Quel plaisir que la direction endiablée d’Alessandro De Marchi ! Le digne successeur de René Jacobs à l’Innsbrucker Festwochen der Alten Musik [lire nos chroniques du 10 août 2011, des 11 et 12 août 2012, enfin des 12 et 13 août 2014] mène les instrumentistes de l’Orchestra del Teatro di San Carlo dans une plaisante vivacité. La fosse domine la scène, non en termes sonores mais pour l’intérêt global. Avec un tel chef, il serait stupide de craindre des voix couvertes. C’est au contraire bien à l’écoute des chanteurs que s’exprime cette interprétation joueuse dont les cordes courent et volent !
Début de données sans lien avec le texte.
Lemma inform_start now c a us ord : Inv c ord → aums c !! Hash (auHead a) = Some (auHead a) → StateAt c (Hash (auHead a)) (auState a) →
  InformInv now c a us [] (mkInform {[Hash (auHead a) := auState a]} [] (Hash (auHead a)) true).
Proof.
  intros HI Hh HS. split; cbn [toCommit stateAt prevHash isHeadChain CommitVerifiedAUMs foldl].
  - by exists ord.
  - done.
  - auto.
  - intros h s [<- <-]%lookup_singleton_Some. done.
  - intros _. cbn. split_and!; [done|done|]. exists (auState a). rewrite lookup_singleton_eq. split; [done|]. auto.
Qed.
Lemma inform_ok pk now c a us c' a' res : authAt pk c a → Forall M us → Inform now c a us = (c', a', res) → authAt (pk `max` size (aums c')) c' a'.
Proof.
  intros HA HF HR. pose proof HA as [Hpk [ord HI] Hh HS HC]. unfold Inform in HR. destruct (InformIdempotent now c a us) as [c1 r1] eqn:EI.
  unfold InformIdempotent in EI. destruct (last us) as [lu|] eqn:El; [|simplify_eq; by rewrite Nat.max_l].
  unfold Head in EI. rewrite (state_last _ _ _ (iv_store _ _ HI) HS) in EI.
  destruct (informLoop _ _ us) as [x| |] eqn:EL; [|simplify_eq; rewrite Nat.max_l; done..].
  assert (InformInv now c a us us x) as [[ord' HI'] HM HFr HSt HT].
  { change (InformInv now c a us ([] ++ us) x). eapply inform_loop; [apply HI|done|done|by eapply inform_start|exact EL]. }
  set (pd := CommitVerifiedAUMs now (toCommit x) c) in *. destruct (isHeadChain x) eqn:Ehc.
  - destruct (HT eq_refl) as (Hprev & He & s & Hs & HW). rewrite El in *. cbn [default from_option id] in *.
    assert (c' = pd ∧ a' = mkAuthority lu (oldestAncestor a) s) as [-> ->] by (rewrite Hprev, Hs in EI; by simplify_eq).
    split; cbn [auHead auState oldestAncestor]; [lia|by exists ord'|done|by apply HSt|]. intros Hsize.
    destruct HC as [Hold [v Hv]]; [lia|]. split; [done|]. destruct HW as (n & v' & Hw); [by eexists _, _|].
    destruct (recompute pd ord' None maxScanIterations scan_pos HI') as (e & t & v2 & HW2 & _); [pose proof (inv_size _ _ HI'); lia|].
    exists v2. rewrite HW2. f_equal. symmetry. pose proof (walk_unique _ _ _ _ _ Hw HW2). by simplify_eq.
  - assert (c' = pd) as -> by (by destruct r1; simplify_eq).
    destruct (computeActiveChain pd (Some (Hash (oldestAncestor a))) maxScanIterations) as [ch| |] eqn:ECh;
      [assert (a' = ofChain ch) as -> by (cbn in EI; by simplify_eq); eapply recomputed_ok; [done|lia|done]| |].
    all: assert (a' = a) as -> by (cbn in EI; by simplify_eq); split; [lia|by exists ord'|by eapply lookup_weaken|by eapply state_mono|]; intros Hsize;
      destruct (recompute pd ord' (Some (Hash (oldestAncestor a))) maxScanIterations scan_pos HI') as (e2 & t2 & v2 & _ & HC2);
        [pose proof (inv_size _ _ HI'); lia|]; congruence.
Qed.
Nonobstant, le cast est assez inégal. Le Piastrone de Giorgio Caoduro séduit par un timbre sûr et une émission d’une stabilité en béton armé. Bravo au jeune baryton frioulan pour sa brillante composition [lire nos chroniques du 25 novembre 2011 et du 14 octobre 2007] ! Le baryton-basse Filippo Morace convainc nettement moins en Gasperone toujours forcé. L’Espagnol David Ferri Durà offre une voix d’or au rôle d’Artemidoro. Daniela Mazzucato campe avec superbe une Bartolina qui fait rire. Le personnage foufou de Rubinetta est confié à l’enfant du pays, l’agile Caterina Di Tonno. Rôle serio, Eufelia est joliment servi par le soprano charnu de Maria Grazia Schiavo [lire notre chronique du 22 juillet 2015 et notre critique du DVD Partenope], avec deux arie di bravura en bonne et due forme. Personnellement, je ne connaissais pas encore la verve comique du très talentueux contralto Sonia Prina [lire nos chroniques du 12 avril 2015 et du 28 juillet 2009, ainsi que notre critique du CD Alcina] : elle est littéralement irrésistible en Dori ! Quant à Roberto Scandiuzzi, basse robuste qui possède une belle présence en scène, il incarne un Trofonio plein d’une morgue sage, grâce à l’autorité du timbre et à un grand métier [lire nos chroniques du 23 avril 2013 et du 29 février 2008].
Sans prise de risque, la mise en scène d’Alfonso Antoniozzi reste toujours proche du texte, malgré une transposition de l’argument dans les années 1900 qui, sans apporter grand-chose, n’est pas plus dérangeante que ça.